• **WHAT THIS TASK INVOLVES**: Return, word for word, the lines of the listing below from the one with "intros [Hin|<-]; [done|]." through the one with "rewrite Hid. destruct", and no other lines.
--
(** Two decisions on one identity agree. *)
Lemma selectLayer_functional selector call request allNodes d1 d2 :
  let decisions := layer_decisions (selectLayer selector call request allNodes) in
  consistent (Request_Candidates request) →
  d1 ∈ decisions → d2 ∈ decisions → Decision_NodeRevisionID d1 = Decision_NodeRevisionID d2 → d1 = d2.
Proof.
  cbv zeta. intros Hcons Hd1 Hd2 Heq.
  destruct (selectLayer_cases selector call request allNodes)
    as [[_ Hd]|(_ & _ & _ & select & response & _ & _ & _ & _ & Hlen & Hd & Hc)]; rewrite Hd in Hd1, Hd2.
  - destruct (lexical_positive (Request_Candidates request)) as (positive & Hsub & _ & _ & Hlex).
    rewrite Hlex in Hd1, Hd2. apply list_elem_of_fmap in Hd1 as (c1 & -> & Hc1). apply list_elem_of_fmap in Hd2 as (c2 & -> & Hc2).
    cbn in Heq |- *. destruct (Hcons c1 c2) as [E1 E2]; [by eapply elem_of_sublist..|done|].
    unfold lexical_action. by rewrite Heq, E1, E2.
  - apply check_decisions_ok in Hc as (_ & _ & Hnodup & _). clear -Hd1 Hd2 Heq Hnodup.
    apply list_elem_of_lookup in Hd1 as [i Hi]. apply list_elem_of_lookup in Hd2 as [j Hj].
    assert (i = j) as ->.
    { apply (proj1 (NoDup_alt _) Hnodup i j (Decision_NodeRevisionID d1)); rewrite list_lookup_fmap; [by rewrite Hi|].
      by rewrite Hj, Heq. }
    congruence.
Qed.

Lemma full_decisions_elem candidates decisions d :
  (∀ d1 d2, d1 ∈ decisions → d2 ∈ decisions → Decision_NodeRevisionID d1 = Decision_NodeRevisionID d2 → d1 = d2) →
  Forall (decides candidates) decisions →
  Decision_Action d ≠ "" → d ∈ full_decisions candidates decisions ↔ d ∈ decisions.
Proof.
  intros Hfun Hdec Hd. unfold full_decisions.
  assert (∀ id action, foldl (fun m d => <[Decision_NodeRevisionID d := Decision_Action d]> m) (∅ : gmap string string) decisions
                         !! id = Some action ↔ mkDecision id action ∈ decisions) as Hsel.
  { clear Hdec Hd. induction decisions as [|d' decisions IH] using rev_ind; intros id action.
    { cbn. rewrite lookup_empty. set_solver. }
    rewrite foldl_app. cbn. specialize (IH ltac:(intros; apply Hfun; set_solver)).
    destruct (decide (Decision_NodeRevisionID d' = id)) as [<-|Hne].
    - rewrite lookup_insert_eq. split; [intros [= <-]; destruct d'; set_solver|].
      intros Hin. assert (mkDecision (Decision_NodeRevisionID d') action = d') as Heq; [apply Hfun; set_solver|].
      by rewrite <- Heq at 1.
    - rewrite lookup_insert_ne, IH by done. rewrite elem_of_app, list_elem_of_singleton. split; [by left|].
      intros [Hin|<-]; [done|]. by destruct Hne. }
  rewrite list_elem_of_fmap. split.
  - intros (c & -> & Hc). cbn in Hd |- *. set (m := foldl _ _ _) in *. destruct (m !! Candidate_NodeRevisionID c) as [a|] eqn:Ha.
    + by apply Hsel.
    + by cbn in Hd.
  - intros Hin. rewrite Forall_forall in Hdec. destruct (Hdec d Hin) as (c & Hc & Hid & _). exists c. split; [|done].
    rewrite Hid. destruct d as [id action]. cbn in *. pose proof (proj2 (Hsel id action) Hin) as Hs. by rewrite Hs.
Qed.

(** *** The state of the traversal *)
Section Invariant.
Context `{UUIDPackage} `{UUIDHash} `{UnicodeTables} `{TextPackage} `{LetterTables} `{Goldmark} `{YAML}.
Context (selector : option Selector) (revision : KnowledgeRevision) (command : RetrievalCommand) (contextVersion : string)
  (limits : RetrievalLimits) (queryTokens : list string) (artifactByNode : gmap string NodeArtifact)
  (artifactFailureReason : string) (documents : list retrievalDocument).
Hypothesis Hlimits : limits_ok limits.

#[local] Abbreviation allNodes := (all_nodes documents).
#[local] Abbreviation visit := (visit selector revision command contextVersion limits queryTokens artifactByNode artifactFailureReason allNodes).
#[local] Abbreviation traverse := (traverse selector revision command contextVersion limits queryTokens artifactByNode artifactFailureReason allNodes).
#[local] Abbreviation visit_layer := (visit_layer selector revision command contextVersion limits artifactByNode artifactFailureReason allNodes).
#[local] Abbreviation hit_ids := (fmap Hit_NodeRevisionID).

Definition decided_node (d : Decision) : NodeRevision := default zero_node (allNodes !! Decision_NodeRevisionID d).
Definition child_item (item : queueItem) (traceIndex : nat) (d : Decision) : queueItem :=
  mkQueueItem (item_document item) (decided_node d) (S (item_depth item)) (Some traceIndex).
Definition opens (candidates : list Candidate) (d : Decision) : bool :=
  expands (Decision_Action d) && from_option (fun p => Candidate_HasChildren p.2) false (position_of candidates (Decision_NodeRevisionID d)).
Definition chosen (item : queueItem) (d : Decision) : Prop :=
  selects (Decision_Action d) = true ∧ 0 < document_score (item_document item).

Lemma take_decisions_frame item candidates ti ds st :
  let st' := foldl (take_decision allNodes item candidates ti) st ds in
  traces st' = traces st ∧ totalCandidates st' = totalCandidates st ∧ truncated st' = truncated st
  ∧ degraded st' = degraded st
  ∧ queue st' = queue st ++ (child_item item ti <$> filter (fun d => opens candidates d = true) ds).
Proof.
  cbv zeta. revert st. induction ds as [|d ds IH]; intros st; [cbn; by rewrite app_nil_r|]. cbn [foldl].
  destruct (IH (take_decision allNodes item candidates ti st d)) as (E1 & E2 & E3 & E4 & E5). rewrite E1, E2, E3, E4, E5.
  rewrite filter_cons. unfold take_decision, opens, set_queue.
  destruct (selects (Decision_Action d) && _ && _); destruct (expands (Decision_Action d) && _) eqn:Ho;
    rewrite ?decide_True, ?decide_False by congruence; cbn; rewrite <- ?app_assoc; done.
Qed.

Lemma take_decisions_hits item candidates ti ds st :
  let st' := foldl (take_decision allNodes item candidates ti) st ds in
  ∃ new, hits st' = hits st ++ new
    ∧ hitSeen st' = hitSeen st ∪ list_to_set (hit_ids new)
    ∧ NoDup (hit_ids new) ∧ (∀ h, h ∈ new → Hit_NodeRevisionID h ∉ hitSeen st)
    ∧ (∀ h, h ∈ new → ∃ d, d ∈ ds ∧ chosen item d ∧ h = makeHit (item_document item) (decided_node d) ti (item_depth item))
    ∧ (∀ d, d ∈ ds → chosen item d → NodeRevision_ID (decided_node d) ∈ hitSeen st').
Proof.
  cbv zeta. revert st. induction ds as [|d ds IH]; intros st.
  { exists []. cbn. rewrite app_nil_r. split_and!; [done|set_solver|constructor|set_solver..]. }
  cbn [foldl]. destruct (IH (take_decision allNodes item candidates ti st d)) as (new & E1 & E2 & E3 & E4 & E5 & E6).
  rewrite E1, E2. set (st1 := take_decision _ _ _ _ st d) in *.
  assert ((hits st1 = hits st ∧ hitSeen st1 = hitSeen st ∧ (chosen item d → NodeRevision_ID (decided_node d) ∈ hitSeen st))
    ∨ (chosen item d ∧ NodeRevision_ID (decided_node d) ∉ hitSeen st
       ∧ hits st1 = hits st ++ [makeHit (item_document item) (decided_node d) ti (item_depth item)]
       ∧ hitSeen st1 = {[NodeRevision_ID (decided_node d)]} ∪ hitSeen st)) as Hst1.
  { unfold st1, take_decision, chosen, decided_node, set_queue. set (node := default zero_node _).
    destruct (selects (Decision_Action d)) eqn:Hs; cbn [andb].
    2: { left. destruct (expands _ && _); cbn; split_and!; naive_solver. }
    destruct (Z.ltb_spec 0 (document_score (item_document item))) as [Hpos|Hpos]; cbn [andb].
    2: { left. destruct (expands _ && _); cbn; split_and!; try done; intros [_ ?]; lia. }
    destruct (bool_decide (NodeRevision_ID node ∈ hitSeen st)) eqn:Hseen; bool_prop; cbn [negb].
    - left. destruct (expands _ && _); cbn; split_and!; done.
    - right. destruct (expands _ && _); cbn; split_and!; done. }
  destruct Hst1 as [(F1 & F2 & F3)|(Hch & Hfresh & F1 & F2)]; rewrite F1, F2 in *.
  - exists new. split_and!; [done..|intros h Hh; destruct (E5 h Hh) as (d' & ? & ?); exists d'; set_solver|].
    intros d' [->|Hd']%elem_of_cons Hc; [specialize (F3 Hc); set_solver|]. rewrite <- E2. by apply E6.
  - exists (makeHit (item_document item) (decided_node d) ti (item_depth item) :: new). cbn [fmap list_fmap].
    split_and!.
    + by rewrite <- app_assoc.
    + cbn. set_solver.
    + constructor; [|done]. intros (h & Hid & Hh)%list_elem_of_fmap. apply (E4 h Hh). cbn in Hid. set_solver.
    + intros h [->|Hh]%elem_of_cons; [done|]. specialize (E4 h Hh). set_solver.
    + intros h [->|Hh]%elem_of_cons; [exists d; set_solver|]. destruct (E5 h Hh) as (d' & ? & ?). exists d'. set_solver.
    + intros d' [->|Hd']%elem_of_cons Hc; [set_solver|]. rewrite <- E2. by apply E6.
Qed.

(** *** Candidates *)
Lemma scoreNodes_elem document nodes c :
  c ∈ scoreNodes document nodes queryTokens artifactByNode →
  ∃ node i, node ∈ nodes ∧ c = set_Ordinal i (score_node document queryTokens artifactByNode node).
Proof.
  unfold scoreNodes. intros Hc. apply list_elem_of_lookup in Hc as [i Hi]. rewrite list_lookup_imap in Hi.
  destruct (sort_by _ _ !! i) as [c'|] eqn:Hc'; [|done]. injection Hi as <-.
  apply list_elem_of_lookup_2 in Hc'. rewrite elem_of_sort_by in Hc'. apply list_elem_of_fmap in Hc' as (node & -> & Hn).
  by exists node, i.
Qed.

Lemma length_scoreNodes document nodes : length (scoreNodes document nodes queryTokens artifactByNode) = length nodes.
Proof. unfold scoreNodes. by rewrite length_imap, length_sort_by, length_fmap. Qed.

(** The candidates of a layer come from the children of the parent. *)
Record layer_candidates (item : queueItem) (candidates : list Candidate) : Prop := {
  candidates_consistent : consistent candidates;
  candidates_nodes : ∀ c, c ∈ candidates →
    ∃ node, node ∈ childrenOf (document_revision (item_document item)) (item_parent item)
      ∧ Candidate_NodeRevisionID c = NodeRevision_ID node
      ∧ Candidate_HasChildren c = negb (is_nil (NodeRevision_Children node));
}.

Lemma cut_candidates item remaining cut full :
  cut_layer limits remaining (scoreNodes (document_revision (item_document item))
    (childrenOf (document_revision (item_document item)) (item_parent item)) queryTokens artifactByNode) = (cut, full) →
  layer_candidates item cut.
Proof.
  unfold cut_layer. intros [= <- _]. set (candidates := scoreNodes _ _ _ _).
  assert (∀ c, c ∈ take (Z.to_nat remaining) (take (Z.to_nat (CandidatesPerLayer limits)) candidates) → c ∈ candidates) as Hsub.
  { intros c Hc. eapply elem_of_sublist; [exact Hc|]. etrans; apply sublist_take. }
  constructor.
  - intros c1 c2 (n1 & i1 & A1 & ->)%Hsub%scoreNodes_elem (n2 & i2 & A2 & ->)%Hsub%scoreNodes_elem Heq. cbn in Heq.
    apply childrenOf_elem in A1 as [_ A1], A2 as [_ A2]. rewrite Heq in A1. by simplify_eq.
  - intros c (n & i & Hn & ->)%Hsub%scoreNodes_elem. by exists n.
Qed.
--
• **ANSWER SPACE**:
      intros [Hin|<-]; [done|]. by destruct Hne. }
  rewrite list_elem_of_fmap. split.
  - intros (c & -> & Hc). cbn in Hd |- *. set (m := foldl _ _ _) in *. destruct (m !! Candidate_NodeRevisionID c) as [a|] eqn:Ha.
    + by apply Hsel.
    + by cbn in Hd.
  - intros Hin. rewrite Forall_forall in Hdec. destruct (Hdec d Hin) as (c & Hc & Hid & _). exists c. split; [|done].
    rewrite Hid. destruct d as [id action]. cbn in *. pose proof (proj2 (Hsel id action) Hin) as Hs. by rewrite Hs.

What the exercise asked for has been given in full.